Abstract B015: RNA N6-methyladenosine (m6A) as a therapeutic target in Diffuse Midline Glioma (DMG)

Abstract

Abstract Diffuse Midline Glioma (DMG) is an incurable pediatric brain tumor thought to originate from oligodendrocyte precursor cells in midline brain structures. The RNA modification N6-methyladenosine (m6A) plays an important role in RNA stability and is critical to neuronal stem-cell self-renewal and differentiation. We therefore sought to investigate m6A as a therapeutic target in DMG. Moreover, targeting the epitranscriptome has shown promise in the treatment of other cancers, and several small-molecule inhibitors of m6A writers and erasers have been recently developed. To that end, we tested the sensitivity of a panel of patient-derived DMG cell lines to FB23-2, an inhibitor of the m6A eraser FTO, and STM2457, an inhibitor of the mRNA m6A writer METTL3. In order to interrogate the therapeutic mechanisms and identify predictive biomarkers for response, we then performed RNA-seq to measure gene expression changes, and native RNA-seq to measure RNA m6A levels. We found that DMG cell lines were more sensitive to FB23-2 (IC50 ~10μM) than STM2457 (IC50 ~100μM), indicating that m6A gain rather than loss may be a potential therapeutic strategy. Furthermore, we observed variation in FB23-2 sensitivity between cell lines with RNA-sequencing identifying marked changes in the expression of cell cycle, cell stress response, and differentiation associated genes in the cell lines which responded best to FB23-2. Additionally, these analyses also identified several potential biomarkers for response to FB23-2. Finally, we generated the first m6A transcriptome maps for DMG using native RNA sequencing and demonstrated that m6A is abundant in DMG cell lines and is particularly enriched on cell cycle, cell stress response, and metabolic pathway transcripts.
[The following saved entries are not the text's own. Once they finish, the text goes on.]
(** ** Sample data *)

Definition quoted (s : str) : str := [34%N] ++ s ++ [34%N].

Definition sample_target (id : str) : TargetDescription :=
  {| udid := id; name := u "iPhone 11"; state := u "Shutdown";
     target_type := SIMULATOR; os_version := u "iOS 13.0";
     architecture := u "x86_64" |}.

(** A stand-in for [target_description_from_json]: it reads lines of the one
    shape [{"udid": "<id>"}]. *)
Definition sample_target_description_from_json (data : str) : result TargetDescription :=
  let opening := u "{" ++ quoted (u "udid") ++ u ": " ++ [34%N] in
  let closing := [34%N] ++ u "}" in
  let id := take (length data - length opening - length closing) (drop (length opening) data) in
  if bool_decide (data = opening ++ id ++ closing) && bool_decide (34%N ∉ id)
  then Ok (sample_target id)
  else Raise (OtherError (u "JSONDecodeError")).

(** The line [{"udid": "<id>"}]. *)
Definition sample_json_line (id : str) : str :=
  u "{" ++ quoted (u "udid") ++ u ": " ++ quoted id ++ u "}".

Definition sample_handshake_text : str :=
  u "{" ++ quoted (u "grpc_path") ++ u ": " ++ quoted (u "/tmp/sock") ++ u "}".

(** A stand-in for [json.loads]: it reads the handshake object and the empty
    object. *)
Definition sample_json_loads (text : str) : option (gmap str json_value) :=
  if bool_decide (strip text = sample_handshake_text)
  then Some {[ u "grpc_path" := JStr (u "/tmp/sock") ]}
  else if bool_decide (strip text = u "{}") then Some ∅
  else None.

(** A host on macOS whose every spawn yields the child [c]. *)
Definition sample_host (builtin : bool) (c : Child) : Host :=
  {| timeout_is_builtin := builtin;
     platform := u "darwin";
     json_loads := sample_json_loads;
     target_description_from_json := sample_target_description_from_json;
     create_subprocess_exec := fun _ => Ok c |}.

Definition sample_logger : Logger := NamedLogger (u "idb").

Definition sample_companion : Companion :=
  __init__ (Some (u "/usr/local/bin/idb_companion")) None sample_logger None None.

Definition unconfigured_companion : Companion :=
  __init__ None None sample_logger None None.

(** A child that prints [out] and exits after one second with code [rc]. *)
Definition finishing_child (out : bytes) (rc : Z) : Child :=
  {| child_pid := 4242; child_stdout := out; lifespan := Some (1, rc);
     on_sigterm := Some (0, -15) |}.

(** A child that prints [out], never exits by itself and exits two seconds
    after a SIGTERM. *)
Definition serving_child (out : bytes) : Child :=
  {| child_pid := 4242; child_stdout := out; lifespan := None;
     on_sigterm := Some (2, -15) |}.
(* ===== verification/Entries.v ===== *)
(** * Filling the payload region

    Both block builders end with the same loop: every key's entry is written at
    the slot the block's hash function gives it. The slots are pairwise distinct,
    so the writes do not disturb each other. *)
From S2P Require Import Prelude Words Encoding.
#[local] Open Scope Z_scope.

(** The call both builders make for a key. *)
Definition writeEntryAt (generic : bool) (dst : list Z) (slot entrySize fp payload fpShift : Z) : res (list Z) :=
  if generic then WriteEntryGeneric dst slot entrySize fp payload fpShift
  else WriteEntry dst slot entrySize fp payload fpShift.

(** The entry stored at a slot of a payload region. *)
Definition entry_at (buf : list Z) (fpSize payloadSize slot fp payload : Z) : Prop :=
  window buf (Z.to_nat (slot * (fpSize + payloadSize))) (Z.to_nat (fpSize + payloadSize)) =
  entry_bytes fpSize payloadSize fp payload.

Section entries.
Context (fpSize payloadSize : Z).
Context (Hfp : 0 <= fpSize) (Hp : 0 <= payloadSize).
#[local] Abbreviation es := (fpSize + payloadSize).

Lemma length_entry fp payload : length (entry_bytes fpSize payloadSize fp payload) = Z.to_nat es.
Proof using Hfp Hp. pose proof (len_entry_bytes fpSize payloadSize fp payload Hfp Hp). unfold len in *. lia. Qed.

Lemma writeEntryAt_store generic buf slot fp payload :
  (generic = false -> es ∈ [1; 4; 5; 8]) -> is_u (8 * fpSize) fp -> 0 <= slot ->
  (slot + 1) * es <= len buf ->
  writeEntryAt generic buf slot es fp payload (8 * fpSize) =
  store buf (slot * es) (entry_bytes fpSize payloadSize fp payload).
Proof using Hfp Hp.
  intros Hg Hf Hs Hl. destruct generic; simpl.
  - by apply WriteEntryGeneric_store.
  - apply WriteEntry_store; try done. by apply Hg.
Qed.

Lemma store_entry_same buf buf' slot fp payload :
  store buf (slot * es) (entry_bytes fpSize payloadSize fp payload) = Ok buf' ->
  entry_at buf' fpSize payloadSize slot fp payload.
Proof using Hfp Hp.
  intros Hs. unfold entry_at. rewrite <- (length_entry fp payload). by eapply store_window_same.
Qed.

Lemma store_entry_other buf buf' slot fp payload slot' fp' payload' :
  store buf (slot * es) (entry_bytes fpSize payloadSize fp payload) = Ok buf' ->
  slot' <> slot -> 0 <= slot -> 0 <= slot' ->
  entry_at buf fpSize payloadSize slot' fp' payload' -> entry_at buf' fpSize payloadSize slot' fp' payload'.
Proof using Hfp Hp.
  intros Hs Hne H0 H1 He. unfold entry_at in *. rewrite <- He.
  eapply store_window_other; [exact Hs |]. rewrite length_entry.
  destruct (Z.lt_total slot' slot) as [? | [? | ?]]; [left | done | right]; nia.
Qed.

(** The loop: one write per element, at the slot [slot x]. *)
Context {A : Type} (slot fp payload : A -> Z).

Lemma write_all generic (l : list A) buf :
  (generic = false -> es ∈ [1; 4; 5; 8]) ->
  Forall (fun x => is_u (8 * fpSize) (fp x) /\ 0 <= slot x /\ (slot x + 1) * es <= len buf) l ->
  NoDup (map slot l) ->
  exists buf', foldM (fun buf x => writeEntryAt generic buf (slot x) es (fp x) (payload x) (8 * fpSize)) buf l
    = Ok buf' /\ len buf' = len buf /\
    (Forall is_byte buf -> Forall is_byte buf') /\
    Forall (fun x => entry_at buf' fpSize payloadSize (slot x) (fp x) (payload x)) l.
Proof using Hfp Hp.
  intros Hg. induction l as [| x l IH] using rev_ind; intros Hl Hnd.
  { exists buf. split_and!; [done | done | done | constructor]. }
  apply Forall_app in Hl as [Hl [(Hx1 & Hx2 & Hx3) _]%Forall_cons].
  rewrite map_app in Hnd. apply NoDup_app in Hnd as (Hnd & Hdis & _).
  destruct (IH Hl Hnd) as (buf1 & H1 & Hl1 & Hb1 & Hall).
  rewrite foldM_snoc, H1. cbn [mbind res_bind].
  rewrite writeEntryAt_store by (done || lia).
  destruct (store buf1 (slot x * es) _) as [buf2 | |] eqn:Hst.
  2,3: rewrite store_range in Hst; rewrite ?len_entry_bytes; try done; nia.
  exists buf2. split; [done |]. split; [rewrite <- Hl1; unfold len; f_equal; by eapply store_length |]. split.
  - intros Hbuf. eapply store_Forall; [exact Hst | by apply Hb1 |].
    apply Forall_app; split; apply le_bytes_bytes.
  - apply Forall_app. split; [| apply Forall_singleton; by eapply store_entry_same].
    rewrite Forall_forall in Hall, Hl |- *. intros y Hy. eapply store_entry_other; [exact Hst | | done | apply Hl, Hy | by apply Hall].
    intros He. apply (Hdis (slot y)); [| rewrite He; set_solver].
    apply list_elem_of_In, in_map. by apply list_elem_of_In.
Qed.
End entries.
Definition decodeRAMIndexEntry (buf : list Z) : res ramIndexEntry :=
  b0 ← idx buf 0; b1 ← idx buf 1; b2 ← idx buf 2; b3 ← idx buf 3; b4 ← idx buf 4;
  b5 ← idx buf 5; b6 ← idx buf 6; b7 ← idx buf 7; b8 ← idx buf 8; b9 ← idx buf 9;
  let word c0 c1 c2 c3 c4 :=
    Z.lor (Z.lor (Z.lor (Z.lor c0 (u64 (Z.shiftl c1 8))) (u64 (Z.shiftl c2 16)))
      (u64 (Z.shiftl c3 24))) (u64 (Z.shiftl c4 32)) in
  Ok (mk_entry (word b0 b1 b2 b3 b4) (word b5 b6 b7 b8 b9)).

Definition entry_wf (e : ramIndexEntry) : Prop :=
  is_u 40 (KeysBefore e) /\ is_u 40 (MetadataOffset e).

Definition ram_entry_bytes (e : ramIndexEntry) : list Z :=
  le_bytes 5 (KeysBefore e) ++ le_bytes 5 (MetadataOffset e).

Lemma len_ram_entry_bytes e : len (ram_entry_bytes e) = 10.
Proof. unfold ram_entry_bytes. by rewrite len_app, !len_le_bytes. Qed.

Lemma le_bytes_5 z :
  le_bytes 5 z = [u8 z; u8 (Z.shiftr z 8); u8 (Z.shiftr z 16); u8 (Z.shiftr z 24);
                  u8 (Z.shiftr z 32)].
Proof.
  rewrite !shiftr_div by lia. rewrite !le_bytes_cons. unfold u8. rewrite !Z.div_div by lia. done.
Qed.

Lemma encodeRAMIndexEntryTo_eq e buf :
  ramIndexEntrySize <= len buf -> encodeRAMIndexEntryTo e buf = store buf 0 (ram_entry_bytes e).
Proof.
  unfold ramIndexEntrySize. intros Hl. unfold encodeRAMIndexEntryTo, ram_entry_bytes.
  rewrite !le_bytes_5. unfold len in Hl.
  do 10 (destruct buf as [| ? buf]; [done |]). cbn [app]. clear Hl.
  assert (forall (l : list Z) i x, 0 <= i < len l -> upd l i x = Ok (<[Z.to_nat i := x]> l)) as Hupd
    by (intros; by apply upd_in_range).
  repeat (rewrite Hupd by (rewrite ?len_insert; unfold len; cbn [length]; lia); cbn [mbind res_bind]).
  rewrite store_range by (unfold len; cbn [length]; lia). done.
Qed.
(* ===== verification/PtrHeap.v ===== *)
(** * [internal/ptrhash/heap.go]: the max-heap of evicted buckets

    An array heap in two parallel slices, ordered by size (largest first) and
    then by bucket index, which makes the eviction order deterministic. *)
From S2P Require Import Prelude Words.
#[local] Open Scope Z_scope.

Record bucketHeap := mk_heap { indices : list Z; sizes : list Z }.

Definition newBucketHeap : bucketHeap := mk_heap [] [].

Definition clear (h : bucketHeap) : bucketHeap := mk_heap [] [].

Definition heap_len (h : bucketHeap) : Z := len (indices h).

Definition swap_at (l : list Z) (i j : Z) : res (list Z) :=
  x ← idx l i; y ← idx l j; l ← upd l i y; upd l j x.

Definition swap (h : bucketHeap) (i j : Z) : res bucketHeap :=
  ix ← swap_at (indices h) i j; sx ← swap_at (sizes h) i j; Ok (mk_heap ix sx).

Definition less (h : bucketHeap) (i j : Z) : res bool :=
  si ← idx (sizes h) i; sj ← idx (sizes h) j;
  if negb (si =? sj) then Ok (sj <? si)
  else ii ← idx (indices h) i; ij ← idx (indices h) j; Ok (ii <? ij).

(** The loops of [up] and [down] with fuel; running out of fuel is [Panic], and
    [push_spec] and [pop_spec] show that the fuel given is enough. *)
Fixpoint up (fuel : nat) (h : bucketHeap) (j : Z) : res bucketHeap :=
  match fuel with
  | O => Panic
  | S fuel =>
      let i := Z.quot (j - 1) 2 in
      if i =? j then Ok h
      else
        b ← less h j i;
        if negb b then Ok h
        else h ← swap h i j; up fuel h i
  end.

Fixpoint down (fuel : nat) (h : bucketHeap) (i n : Z) : res bucketHeap :=
  match fuel with
  | O => Panic
  | S fuel =>
      let j1 := 2 * i + 1 in
      if (n <=? j1) || (j1 <? 0) then Ok h
      else
        let j2 := j1 + 1 in
        r ← (if j2 <? n then less h j2 j1 else Ok false);
        let j := if (r : bool) then j2 else j1 in
        b ← less h j i;
        if negb b then Ok h
        else h ← swap h i j; down fuel h j n
  end.
(* ===== verification/PtrSearch.v ===== *)
(** * [internal/ptrhash/solver.go] (state) and [pilot_search.go]: the pilot search

    The solver's state, its slot accessors, and the search for the first pilot
    that sends a whole bucket to free, pairwise distinct slots. The source has
    eight unrolled copies of the search for small buckets and a chunked one for
    the others; [findFreePilot_spec] shows that all nine compute the same thing:
    the first free pilot, if any. *)
From S2P Require Import Prelude Words Floats PtrPilot PtrHeap.
#[local] Open Scope Z_scope.

(** A key during block building (builder.go). *)
Record bucketEntry := mk_bentry {
  suffix : Z;       (* uint64: k1 *)
  k0 : Z;           (* uint64 *)
  payload : Z;      (* uint64 *)
  fingerprint : Z   (* uint32 *)
}.

Record solver := mk_solver {
  numBuckets : Z;  (* uint32 *)
  numSlots : Z;  (* uint32 *)
  numKeys : Z;  (* int *)
  globalSeed : Z;  (* uint64 *)
  pilotHPs : list Z;  (* [256]uint64 *)
  buckets : list (list bucketEntry);
  bucketStarts : list Z;  (* []uint16 *)
  bucketOrder : list Z;  (* []uint16 *)
  pilots : list Z;  (* []uint8 *)
  slotOwner : list Z;  (* []uint16 *)
  slotGen : list Z;  (* []uint8 *)
  processedGen : list Z;  (* []uint8 *)
  generation : Z;  (* uint8 *)
  phase2SlotGen : list Z;  (* []uint32 *)
  phase2Gen : Z;  (* uint32 *)
  pinned : list Z;  (* [16]int16, -1 = empty *)
  pinnedBits : list Z;  (* []uint64 *)
  pinnedIdx : Z;  (* int *)
  evictions : Z;  (* int *)
  slotsBuffer : list Z;  (* []uint16 *)
  foldedBuffer : list Z;  (* []uint64 *)
  pendingHeap : bucketHeap;
  bestSlots : list Z;  (* []uint16 *)
  evictedOwners : list Z;  (* []uint16 *)
  remapBuffer : list Z;  (* []uint16 *)
  sortCounts : list Z;  (* []int *)
  sortPositions : list Z;  (* []int *)
  maxNumBuckets : Z;  (* uint32 *)
  maxNumSlots : Z  (* uint32 *)
}.

(** Field updates. *)
Definition set_pilots (v : list Z) (s : solver) : solver :=
  mk_solver (numBuckets s) (numSlots s) (numKeys s) (globalSeed s) (pilotHPs s) (buckets s)
  (bucketStarts s) (bucketOrder s) v (slotOwner s) (slotGen s) (processedGen s) (generation s)
  (phase2SlotGen s) (phase2Gen s) (pinned s) (pinnedBits s) (pinnedIdx s) (evictions s)
  (slotsBuffer s) (foldedBuffer s) (pendingHeap s) (bestSlots s) (evictedOwners s) (remapBuffer s)
  (sortCounts s) (sortPositions s) (maxNumBuckets s) (maxNumSlots s).
Definition set_slotOwner (v : list Z) (s : solver) : solver :=
  mk_solver (numBuckets s) (numSlots s) (numKeys s) (globalSeed s) (pilotHPs s) (buckets s)
  (bucketStarts s) (bucketOrder s) (pilots s) v (slotGen s) (processedGen s) (generation s)
  (phase2SlotGen s) (phase2Gen s) (pinned s) (pinnedBits s) (pinnedIdx s) (evictions s)
  (slotsBuffer s) (foldedBuffer s) (pendingHeap s) (bestSlots s) (evictedOwners s) (remapBuffer s)
  (sortCounts s) (sortPositions s) (maxNumBuckets s) (maxNumSlots s).
Definition set_slotGen (v : list Z) (s : solver) : solver :=
  mk_solver (numBuckets s) (numSlots s) (numKeys s) (globalSeed s) (pilotHPs s) (buckets s)
  (bucketStarts s) (bucketOrder s) (pilots s) (slotOwner s) v (processedGen s) (generation s)
  (phase2SlotGen s) (phase2Gen s) (pinned s) (pinnedBits s) (pinnedIdx s) (evictions s)
  (slotsBuffer s) (foldedBuffer s) (pendingHeap s) (bestSlots s) (evictedOwners s) (remapBuffer s)
  (sortCounts s) (sortPositions s) (maxNumBuckets s) (maxNumSlots s).
Definition set_processedGen (v : list Z) (s : solver) : solver :=
  mk_solver (numBuckets s) (numSlots s) (numKeys s) (globalSeed s) (pilotHPs s) (buckets s)
  (bucketStarts s) (bucketOrder s) (pilots s) (slotOwner s) (slotGen s) v (generation s)
  (phase2SlotGen s) (phase2Gen s) (pinned s) (pinnedBits s) (pinnedIdx s) (evictions s)
  (slotsBuffer s) (foldedBuffer s) (pendingHeap s) (bestSlots s) (evictedOwners s) (remapBuffer s)
  (sortCounts s) (sortPositions s) (maxNumBuckets s) (maxNumSlots s).
Definition set_phase2SlotGen (v : list Z) (s : solver) : solver :=
  mk_solver (numBuckets s) (numSlots s) (numKeys s) (globalSeed s) (pilotHPs s) (buckets s)
  (bucketStarts s) (bucketOrder s) (pilots s) (slotOwner s) (slotGen s) (processedGen s)
  (generation s) v (phase2Gen s) (pinned s) (pinnedBits s) (pinnedIdx s) (evictions s)
  (slotsBuffer s) (foldedBuffer s) (pendingHeap s) (bestSlots s) (evictedOwners s) (remapBuffer s)
  (sortCounts s) (sortPositions s) (maxNumBuckets s) (maxNumSlots s).
Definition set_phase2Gen (v : Z) (s : solver) : solver :=
  mk_solver (numBuckets s) (numSlots s) (numKeys s) (globalSeed s) (pilotHPs s) (buckets s)
  (bucketStarts s) (bucketOrder s) (pilots s) (slotOwner s) (slotGen s) (processedGen s)
  (generation s) (phase2SlotGen s) v (pinned s) (pinnedBits s) (pinnedIdx s) (evictions s)
  (slotsBuffer s) (foldedBuffer s) (pendingHeap s) (bestSlots s) (evictedOwners s) (remapBuffer s)
  (sortCounts s) (sortPositions s) (maxNumBuckets s) (maxNumSlots s).
Definition set_pinned (v : list Z) (s : solver) : solver :=
  mk_solver (numBuckets s) (numSlots s) (numKeys s) (globalSeed s) (pilotHPs s) (buckets s)
  (bucketStarts s) (bucketOrder s) (pilots s) (slotOwner s) (slotGen s) (processedGen s)
  (generation s) (phase2SlotGen s) (phase2Gen s) v (pinnedBits s) (pinnedIdx s) (evictions s)
  (slotsBuffer s) (foldedBuffer s) (pendingHeap s) (bestSlots s) (evictedOwners s) (remapBuffer s)
  (sortCounts s) (sortPositions s) (maxNumBuckets s) (maxNumSlots s).
Definition set_pinnedBits (v : list Z) (s : solver) : solver :=
  mk_solver (numBuckets s) (numSlots s) (numKeys s) (globalSeed s) (pilotHPs s) (buckets s)
  (bucketStarts s) (bucketOrder s) (pilots s) (slotOwner s) (slotGen s) (processedGen s)
  (generation s) (phase2SlotGen s) (phase2Gen s) (pinned s) v (pinnedIdx s) (evictions s)
  (slotsBuffer s) (foldedBuffer s) (pendingHeap s) (bestSlots s) (evictedOwners s) (remapBuffer s)
  (sortCounts s) (sortPositions s) (maxNumBuckets s) (maxNumSlots s).
Definition set_pinnedIdx (v : Z) (s : solver) : solver :=
  mk_solver (numBuckets s) (numSlots s) (numKeys s) (globalSeed s) (pilotHPs s) (buckets s)
  (bucketStarts s) (bucketOrder s) (pilots s) (slotOwner s) (slotGen s) (processedGen s)
  (generation s) (phase2SlotGen s) (phase2Gen s) (pinned s) (pinnedBits s) v (evictions s)
  (slotsBuffer s) (foldedBuffer s) (pendingHeap s) (bestSlots s) (evictedOwners s) (remapBuffer s)
  (sortCounts s) (sortPositions s) (maxNumBuckets s) (maxNumSlots s).
Definition set_evictions (v : Z) (s : solver) : solver :=
  mk_solver (numBuckets s) (numSlots s) (numKeys s) (globalSeed s) (pilotHPs s) (buckets s)
  (bucketStarts s) (bucketOrder s) (pilots s) (slotOwner s) (slotGen s) (processedGen s)
  (generation s) (phase2SlotGen s) (phase2Gen s) (pinned s) (pinnedBits s) (pinnedIdx s) v
  (slotsBuffer s) (foldedBuffer s) (pendingHeap s) (bestSlots s) (evictedOwners s) (remapBuffer s)
  (sortCounts s) (sortPositions s) (maxNumBuckets s) (maxNumSlots s).
Definition set_slotsBuffer (v : list Z) (s : solver) : solver :=
  mk_solver (numBuckets s) (numSlots s) (numKeys s) (globalSeed s) (pilotHPs s) (buckets s)
  (bucketStarts s) (bucketOrder s) (pilots s) (slotOwner s) (slotGen s) (processedGen s)
  (generation s) (phase2SlotGen s) (phase2Gen s) (pinned s) (pinnedBits s) (pinnedIdx s)
  (evictions s) v (foldedBuffer s) (pendingHeap s) (bestSlots s) (evictedOwners s) (remapBuffer s)
  (sortCounts s) (sortPositions s) (maxNumBuckets s) (maxNumSlots s).
Definition set_foldedBuffer (v : list Z) (s : solver) : solver :=
  mk_solver (numBuckets s) (numSlots s) (numKeys s) (globalSeed s) (pilotHPs s) (buckets s)
  (bucketStarts s) (bucketOrder s) (pilots s) (slotOwner s) (slotGen s) (processedGen s)
  (generation s) (phase2SlotGen s) (phase2Gen s) (pinned s) (pinnedBits s) (pinnedIdx s)
  (evictions s) (slotsBuffer s) v (pendingHeap s) (bestSlots s) (evictedOwners s) (remapBuffer s)
  (sortCounts s) (sortPositions s) (maxNumBuckets s) (maxNumSlots s).
Definition set_pendingHeap (v : bucketHeap) (s : solver) : solver :=
  mk_solver (numBuckets s) (numSlots s) (numKeys s) (globalSeed s) (pilotHPs s) (buckets s)
  (bucketStarts s) (bucketOrder s) (pilots s) (slotOwner s) (slotGen s) (processedGen s)
  (generation s) (phase2SlotGen s) (phase2Gen s) (pinned s) (pinnedBits s) (pinnedIdx s)
  (evictions s) (slotsBuffer s) (foldedBuffer s) v (bestSlots s) (evictedOwners s) (remapBuffer s)
  (sortCounts s) (sortPositions s) (maxNumBuckets s) (maxNumSlots s).
Definition set_bestSlots (v : list Z) (s : solver) : solver :=
  mk_solver (numBuckets s) (numSlots s) (numKeys s) (globalSeed s) (pilotHPs s) (buckets s)
  (bucketStarts s) (bucketOrder s) (pilots s) (slotOwner s) (slotGen s) (processedGen s)
  (generation s) (phase2SlotGen s) (phase2Gen s) (pinned s) (pinnedBits s) (pinnedIdx s)
  (evictions s) (slotsBuffer s) (foldedBuffer s) (pendingHeap s) v (evictedOwners s) (remapBuffer
  s) (sortCounts s) (sortPositions s) (maxNumBuckets s) (maxNumSlots s).
Definition set_evictedOwners (v : list Z) (s : solver) : solver :=
  mk_solver (numBuckets s) (numSlots s) (numKeys s) (globalSeed s) (pilotHPs s) (buckets s)
  (bucketStarts s) (bucketOrder s) (pilots s) (slotOwner s) (slotGen s) (processedGen s)
  (generation s) (phase2SlotGen s) (phase2Gen s) (pinned s) (pinnedBits s) (pinnedIdx s)
  (evictions s) (slotsBuffer s) (foldedBuffer s) (pendingHeap s) (bestSlots s) v (remapBuffer s)
  (sortCounts s) (sortPositions s) (maxNumBuckets s) (maxNumSlots s).
Definition set_remapBuffer (v : list Z) (s : solver) : solver :=
  mk_solver (numBuckets s) (numSlots s) (numKeys s) (globalSeed s) (pilotHPs s) (buckets s)
  (bucketStarts s) (bucketOrder s) (pilots s) (slotOwner s) (slotGen s) (processedGen s)
  (generation s) (phase2SlotGen s) (phase2Gen s) (pinned s) (pinnedBits s) (pinnedIdx s)
  (evictions s) (slotsBuffer s) (foldedBuffer s) (pendingHeap s) (bestSlots s) (evictedOwners s) v
  (sortCounts s) (sortPositions s) (maxNumBuckets s) (maxNumSlots s).
Lemma solve_bucket_spec maxEv rng s b :
  inv s -> 0 <= pops s -> heap_len (pendingHeap s) = 0 -> 0 <= b < numBuckets s ->
  wp (solve_bucket maxEv (rng, s) b) (bucket_post s b) no_err.
Proof.
  intros Hi Hp Hh Hb. unfold solve_bucket. rewrite bsize_read by done. cbn [mbind res_bind].
  destruct (Z.eqb_spec (len (bk s b)) 0) as [Hz | Hnz].
  - assert (bk s b = []) as Hnil by (destruct (bk s b); [done | unfold len in Hz; simpl in Hz; lia]).
    rewrite upd_in_range by (rewrite (inv_pil _ Hi); lia). cbn [mbind res_bind].
    unfold setProcessed. pose proof (inv_proc _ Hi). rewrite upd_in_range by (simpl; lia).
    cbn [mbind res_bind wp bucket_post].
    change (set_processedGen _ _) with (placed s b 0 []).
    assert (bslots s 0 b = []) as Hsl by (unfold bslots; by rewrite Hnil).
    assert (inv (placed s b 0 [])) as Hi'.
    { rewrite <- Hsl. apply placed_inv; [done | done | done | by right | |]; rewrite Hsl;
        [apply NoDup_nil_2 | set_solver]. }
    split_and!; [split; [done | done | done | done |] | done |].
    + intros c Hc [Hpc | Hhc]; [left | by right]. apply placed_processed; [done | done | lia | by right].
    + apply placed_processed; [done | done | lia | by left].
  - rewrite is_processed_read by done. cbn [mbind res_bind].
    destruct (bool_decide_reflect (processed s b)) as [Hpb | Hnp].
    { split_and!; [by apply step_post_refl | done | done]. }
    apply wp_bind. eapply wp_mono; [by apply processBucketWithHeap_spec | | done].
    intros [[rng' s2] err] Hpp. pose proof (process_step _ _ _ _ Hpp) as Hst.
    destruct err as [e |].
    { cbn [wp bucket_post]. split_and!; [apply Hst | apply Hst |]. right. exists b. split; [done |].
      by apply (pp_err _ _ _ _ Hpp). }
    apply wp_bind. pose proof (st_pops _ _ Hst). unfold drain_fuel.
    eapply wp_mono; [apply drain_spec; [apply Hst | lia | lia] | | done].
    intros [[rng'' s3] [e |]]; cbn [drain_post].
    + intros (H1 & H2 & H3). cbn [wp bucket_post]. pose proof (st_frame _ _ Hst).
      split_and!; [done | by eapply frame_trans |]. right. by eapply bucket_error_frame.
    + intros [Hst3 Hor]. pose proof (step_post_trans _ _ _ Hst Hst3) as Hst'.
      destruct (Z.ltb_spec maxEv (evictions s3)).
      * cbn [wp bucket_post]. split_and!; [apply Hst' | apply Hst' | by left].
      * destruct Hor as [Hh3 |]; [| lia]. cbn [wp bucket_post]. split_and!; [done | done |].
        apply covered_no_heap; [apply Hst' | done |].
        apply (st_cov _ _ Hst3); [by rewrite (fr_nb _ _ (st_frame _ _ Hst)) |].
        left. by apply (pp_done _ _ _ _ Hpp).
Qed.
Overall, our work identified the FTO m6A demethylase as a potential therapeutic target in DMG, whereby its inhibition with FB23-2 increases m6A abundance, altering the stability of critical transcripts and pathways. Citation Format: Samuel E. Ross, Holly Holliday, Maria Tsoli, David S. Ziegler, Marcel E. Dinger. RNA N6-methyladenosine (m6A) as a therapeutic target in Diffuse Midline Glioma (DMG) [abstract]. In: Proceedings of the AACR Special Conference on Brain Cancer; 2023 Oct 19-22; Minneapolis, Minnesota. Philadelphia (PA): AACR; Cancer Res 2024;84(5 Suppl_1):Abstract nr B015.